*Aim of the task*.
Of the material below, the lines to be retyped are those from the line containing "ascii_candidates_ : list (list nat);" through the line containing "(** The loop", inclusive; reproduce them exactly.

+++ Information provided +++

(* ===== verification/TokenLayer.v ===== *)
(** [TRegexMatch], [TRegexIterator] and [TRegexSet] of [include/trieste/regex.h]: the regular
    expressions as the tokenizer uses them. *)
From S2P Require Import Prelude.
From S2P Require Import Utf8.
From S2P Require Import AsciiBitmap.
From S2P Require Import RuneClass.
From S2P Require Import RegexSyntax.
From S2P Require Import RegexSpec.
From S2P Require Import Nfa.
From S2P Require Import Closure.
From S2P Require Import ClosureCache.
From S2P Require Import Simulate.
From S2P Require Import MatchContext.
From S2P Require Import Capture.
From S2P Require Import Engine.
From S2P Require Import Source TRegex.
From stdpp Require Export base.
Open Scope Z_scope.

(** * [TRegexMatch] *)

Record TRegexMatch := mkRegexMatch {
  locations : list Location;
  matches : nat;
  ctx_ : MatchContext;
  captures_ : list Capture
}.

(** [TRegexMatch(max_capture)] *)
Definition new_regex_match (max_capture : nat) : TRegexMatch :=
  mkRegexMatch (replicate (max_capture + 1) null_location) 0 new_context [].

(** [std::vector::resize] to a larger size *)
Definition grow_locations (l : list Location) (n : nat) : list Location :=
  if (length l <? n)%nat then l ++ replicate (n - length l) null_location else l.

(** The location of a capture; one that is missing is an empty one after the match. *)
Definition capture_location (source : Source) (offset : Z) (matched_len : nat) (c : Capture) : Location :=
  match c with
  | (Some start, Some end_) =>
      if (end_ <? start)%nat then mkLocation source (u64 (offset + Z.of_nat matched_len)) 0
      else mkLocation source (u64 (offset + Z.of_nat start)) (Z.of_nat (end_ - start))
  | (Some start, None) =>
      mkLocation source (u64 (offset + Z.of_nat start)) (u64 (Source.npos - Z.of_nat start))
  | (None, _) => mkLocation source (u64 (offset + Z.of_nat matched_len)) 0
  end.

(** [locations[i] = f(i)] for every [i] of a list *)
Definition assign_locations (f : nat -> Location) (indices : list nat) (l : list Location) : list Location :=
  foldl (fun l i => <[i := f i]> l) l indices.

(** [TRegexMatch::match_regexp]; a failed match has changed [matches] and the captures. *)
Definition match_regexp (m : TRegexMatch) (regex : TRegex) (view : list Z) (source : Source)
    (offset : Z) : bool * TRegexMatch :=
  let matches := (NumberOfCapturingGroups regex + 1)%nat in
  let locs := grow_locations (locations m) matches in
  let '(matched_len, captures, ctx) :=
    regex_find_prefix_captures regex view (captures_ m) (ctx_ m) true in
  match matched_len with
  | None => (false, mkRegexMatch locs matches ctx captures)
  | Some matched_len =>
      let locs := <[O := mkLocation source offset (Z.of_nat matched_len)]> locs in
      let capture_count := Nat.min (length captures) (matches - 1) in
      let locs := assign_locations (fun i => capture_location source offset matched_len
                    (nth (i - 1) captures (MatchContext.npos, MatchContext.npos)))
                    (seq 1 capture_count) locs in
      let locs := assign_locations (fun _ => mkLocation source offset 0)
                    (seq (capture_count + 1) (matches - (capture_count + 1))) locs in
      (true, mkRegexMatch locs matches ctx captures)
  end.

(** [TRegexMatch::try_match] *)
Definition try_match := match_regexp.

(** [std::vector::at] *)
Definition vector_at {A} (l : list A) (i : nat) : outcome A :=
  match l !! i with Some a => Returns a | None => Throws end.

(** [TRegexMatch::at] *)
Definition match_at (m : TRegexMatch) (index : nat) : outcome Location :=
  if (matches m <=? index)%nat then vector_at (locations m) 0 else vector_at (locations m) index.

(** [TRegexMatch::parse<T>]; the type is that of [d], and what does not parse is [T()]. *)
Definition match_parse (m : TRegexMatch) (d : Dest) (index : nat) : outcome Dest :=
  if (matches m <=? index)%nat then Returns (default_dest d)
  else
    loc ← match_at m index;
    text ← view loc;
    Returns (default (default_dest d) (parse_dest d text)).
Definition parse_size_t (m : TRegexMatch) (index : nat) : outcome Z :=
  d ← match_parse m (DIntegral type_size_t 0) index;
  Returns (match d with DIntegral _ v => v | _ => 0 end).

(** * [TRegexIterator] *)

(** The source is not null. *)
Record TRegexIterator := mkIterator { it_source : SourceDef; pos_ : Z }.

Definition new_iterator (source : SourceDef) : TRegexIterator := mkIterator source 0.
Definition source_size (s : SourceDef) : Z := Z.of_nat (length (contents s)).

(** [TRegexIterator::empty] *)
Definition iterator_empty (it : TRegexIterator) : bool := source_size (it_source it) <=? pos_ it.

(** [TRegexIterator::current] *)
Definition current (it : TRegexIterator) : Location := mkLocation (Some (it_source it)) (pos_ it) 1.

(** [TRegexIterator::skip] *)
Definition skip (it : TRegexIterator) (count : Z) : TRegexIterator :=
  let len := source_size (it_source it) in
  mkIterator (it_source it) (if u64 (len - pos_ it) <? count then len else u64 (pos_ it + count)).

Definition advance (it : TRegexIterator) (n : Z) : TRegexIterator :=
  mkIterator (it_source it) (u64 (pos_ it + n)).

(** [TRegexIterator::consume] *)
Definition consume (it : TRegexIterator) (regex : TRegex) (m : TRegexMatch)
    : outcome (bool * TRegexMatch * TRegexIterator) :=
  remainder ← substr (contents (it_source it)) (pos_ it) Source.npos;
  let '(b, m) := match_regexp m regex remainder (Some (it_source it)) (pos_ it) in
  if (b : bool) then loc ← match_at m 0; Returns (true, m, advance it (len loc))
  else Returns (false, m, it).

(** * [TRegexSet] *)

Record TRegexSet := mkRegexSet {
  regexes_ : list TRegex;
  ascii_candidates_ : list (list nat);
  nonascii_candidates_ : list nat;
  empty_match_index_ : option nat
}.

(** A turn of the loop of [build_dispatch_table]; candidates are [uint16_t]s. *)
Definition dispatch_turn (t : TRegexSet) (ir : nat * TRegex) : TRegexSet :=
  let '(i, regex) := ir in
  let info := regex_first_char_info regex in
  let idx := Z.to_nat (u16 (Z.of_nat i)) in
  if can_match_empty info then
    mkRegexSet (regexes_ t) ((fun l => l ++ [idx]) <$> ascii_candidates_ t)
      (nonascii_candidates_ t ++ [idx])
      (match empty_match_index_ t with Some j => Some j | None => Some i end)
  else
    mkRegexSet (regexes_ t)
      (imap (fun b l => if bitmap_test (bitmap info) (Z.of_nat b) then l ++ [idx] else l)
         (ascii_candidates_ t))
      (if can_match_nonascii info then nonascii_candidates_ t ++ [idx] else nonascii_candidates_ t)
      (empty_match_index_ t).

(** [build_dispatch_table] *)
Definition build_dispatch_table (t : TRegexSet) : TRegexSet :=
  foldl dispatch_turn t (imap pair (regexes_ t)).

(** [TRegexSet(first, last, proj)] *)
Definition new_regex_set (regexes : list TRegex) : TRegexSet :=
  build_dispatch_table (mkRegexSet regexes (replicate 128 []) [] None).

(** The loop of [TRegexSet::match] over the candidates *)
Fixpoint match_candidates (set : TRegexSet) (candidates : list nat) (m : TRegexMatch)
    (view : list Z) (source : Source) (offset : Z) : outcome (option nat * TRegexMatch) :=
  match candidates with
  | [] => Returns (None, m)
  | idx :: candidates =>
      match regexes_ set !! idx with
      | None => Undefined
      | Some regex =>
          let '(b, m) := try_match m regex view source offset in
          if (b : bool) then Returns (Some idx, m)
          else match_candidates set candidates m view source offset
      end
  end.

(** [TRegexSet::match] *)
Definition set_match (set : TRegexSet) (m : TRegexMatch) (view : list Z) (source : Source)
    (offset : Z) : outcome (option nat * TRegexMatch) :=
  match view with
  | [] =>
      match empty_match_index_ set with
      | None => Returns (None, m)
      | Some i =>
          match regexes_ set !! i with
          | None => Undefined
          | Some regex =>
              let '(_, m) := try_match m regex view source offset in Returns (Some i, m)
          end
      end
  | first :: _ =>
      let candidates := if is_ascii first then nth (Z.to_nat first) (ascii_candidates_ set) []
                        else nonascii_candidates_ set in
      match_candidates set candidates m view source offset
  end.

(** [TRegexIterator::consume_first_match] *)
Definition consume_first_match (it : TRegexIterator) (m : TRegexMatch) (set : TRegexSet)
    : outcome (option nat * TRegexMatch * TRegexIterator) :=
  remainder ← substr (contents (it_source it)) (pos_ it) Source.npos;
  '(idx, m) ← set_match set m remainder (Some (it_source it)) (pos_ it);
  match idx with
  | Some _ => loc ← match_at m 0; Returns (idx, m, advance it (len loc))
  | None => Returns (None, m, it)
  end.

+++

*Expected answer*.
  ascii_candidates_ : list (list nat);
  nonascii_candidates_ : list nat;
  empty_match_index_ : option nat
}.

(** A turn of the loop of [build_dispatch_table]; candidates are [uint16_t]s. *)
Definition dispatch_turn (t : TRegexSet) (ir : nat * TRegex) : TRegexSet :=
  let '(i, regex) := ir in
  let info := regex_first_char_info regex in
  let idx := Z.to_nat (u16 (Z.of_nat i)) in
  if can_match_empty info then
    mkRegexSet (regexes_ t) ((fun l => l ++ [idx]) <$> ascii_candidates_ t)
      (nonascii_candidates_ t ++ [idx])
      (match empty_match_index_ t with Some j => Some j | None => Some i end)
  else
    mkRegexSet (regexes_ t)
      (imap (fun b l => if bitmap_test (bitmap info) (Z.of_nat b) then l ++ [idx] else l)
         (ascii_candidates_ t))
      (if can_match_nonascii info then nonascii_candidates_ t ++ [idx] else nonascii_candidates_ t)
      (empty_match_index_ t).

(** [build_dispatch_table] *)
Definition build_dispatch_table (t : TRegexSet) : TRegexSet :=
  foldl dispatch_turn t (imap pair (regexes_ t)).

(** [TRegexSet(first, last, proj)] *)
Definition new_regex_set (regexes : list TRegex) : TRegexSet :=
  build_dispatch_table (mkRegexSet regexes (replicate 128 []) [] None).

(** The loop of [TRegexSet::match] over the candidates *)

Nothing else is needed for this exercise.